Ames, Iowa, where Iowa State University is located, lost $9.1 million of its budget this year after half of its population left this spring. Hotel revenue also declined more than $9 million as events evaporated, further denting the city’s revenues.
“Iowa State has little worry about closing,” said Gloria Betcher, a professor at the university who is also a representative at the Ames City Council. “But the one thing that could really negatively impact our economy is having students leave and not return.”
The higher education boom of the last two decades has typically been good for smaller towns, insulating them from economic ups and downs, according to Adie Tomer, a fellow in the Metropolitan Policy Program at the Brookings Institution. In many towns, higher education replaced manufacturing as the town’s main employer, created a reliable seasonality for local economies.
But it also made many towns uniquely dependent on bringing people in from elsewhere.
“The university has these employees and they sell a service. Inevitably, that service is sold to the vast, vast majority of people who do not live in that place,” Tomer said. You sell your business and money is cycling around, and feeds the waiters and waitresses and barbers.”
With COVID-19 impeding travel, many of these towns are now forced to reckon with that economic challenge.
“We haven’t had a health crisis related to university attendance in almost a century, and the university’s role in the American workforce development system is just different now,” Tomer said.
“Now we are stuck”
If higher education moves entirely online, many small communities are likely to lose a portion of that out-of-state spending. If students have to learn from their parents’ homes, the thinking goes, there’s no reason for them to be paying tuition at a school across the country instead of a cheaper local institution.

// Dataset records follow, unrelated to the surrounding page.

#[global] Instance mem_flash_dev : FlashDev mem_flash := {
  flash_main := mf_main;
  flash_info := mf_info;
  flash_physical_erase off len f := (EC.SUCCESS, mkMem (erased off len (mf_main f)) (mf_info f));
  flash_physical_write off data f :=
    (EC.SUCCESS, mkMem (programmed off data (mf_main f)) (mf_info f));
  flash_physical_info_read_word off f := ((EC.SUCCESS, read_word (mf_info f) off), f);
  flash_info_physical_write off data f :=
    (EC.SUCCESS, mkMem (mf_main f) (programmed off data (mf_info f)));
  flash_info_write_enable := ret tt;
  flash_info_write_disable := ret tt;
  flash_open_ro_window _ _ := ret tt;
  flash_close_ro_window := ret tt
}.

#[global] Instance mem_flash_laws : FlashDevLaws mem_flash.
Proof.
  split; cbn.
  - intros off data f f' _ _ _ [= <-]. done.
  - intros off data f rv f' _ _ _ [= <- <-]. split; [|done].
    by apply then_logged_now, programmed_is_partly.
  - intros off len f f' _ _ _ [= <-]. done.
  - intros off len f rv f' _ _ _ [= <- <-]. split; [|done].
    by apply then_logged_now, erased_is_only_in.
  - intros off f rv w f' _ _ [= <- <- <-]. unfold EC.SUCCESS. split_and!; lia || done.
  - intros off data f f' _ [= <-]. done.
  - intros off data f rv f' _ [= <- <-]. unfold EC.SUCCESS.
    split; [by apply programmed_is_partly|]. split; [lia|done].
  - intros m f [Hm|(off & n & ->)]; [|done].
    repeat (apply elem_of_cons in Hm as [->|Hm]; [done|]). by apply elem_of_nil in Hm.
Qed.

Brenda Huber Santiago, who lives in Lancaster, Pennsylvania, decided that her son wouldn’t stay at Ohio University if it went online-only. But learning about the school’s decision to focus on remote learning only late last month left her few options, she told CBS MoneyWatch.
“Now we are stuck,” she said. “We are still responsible for the out-of-state fee — which is almost $5,000 a semester — while he sits in my living room to learn, and we still don’t know if he will be going back in the end of September.”
America has hundreds of college towns, with communities in the Midwest and Great Plains especially economically dependent on local schools. Such institutions don’t just attract students — they also often provide stable, decently paid employment for residents. Now, some cash-strapped colleges have begun dismissing staff, turning a short-term recession into a potentially larger economic problem.
The University of Ohio laid off 138 service workers this spring and told 50 faculty members they would be leaving the following year. That could have a ripple effect for Little Fish Brewing Company, a craft brewery that largely serves patrons connected to the school.
“A lot more of our patronage is professors, young professionals, folks from the hospital. But in Athens, so much of that is tied to the university,” said Jimmy Stockwell, one of the brewery’s owners. “What I’m more concerned about than even the phased return of the students would be the layoffs of employees at Ohio University.”
Stockwell himself has laid off about half of his staff of 20 as the brewery closed, reopened, moved to a takeout-only model and now added some outdoor seating. “We’ve gone through almost a new business model every two weeks,” he said. “I feel for the university — nobody really knows what’s happening.”
Editor’s note: This story originally reported that fewer than 500 students at Ohio University plan to return to the school’s main campus in Athens, Ohio, when classes resume. In fact, nearly 2,200 students are returning later this month, according to a university spokesperson.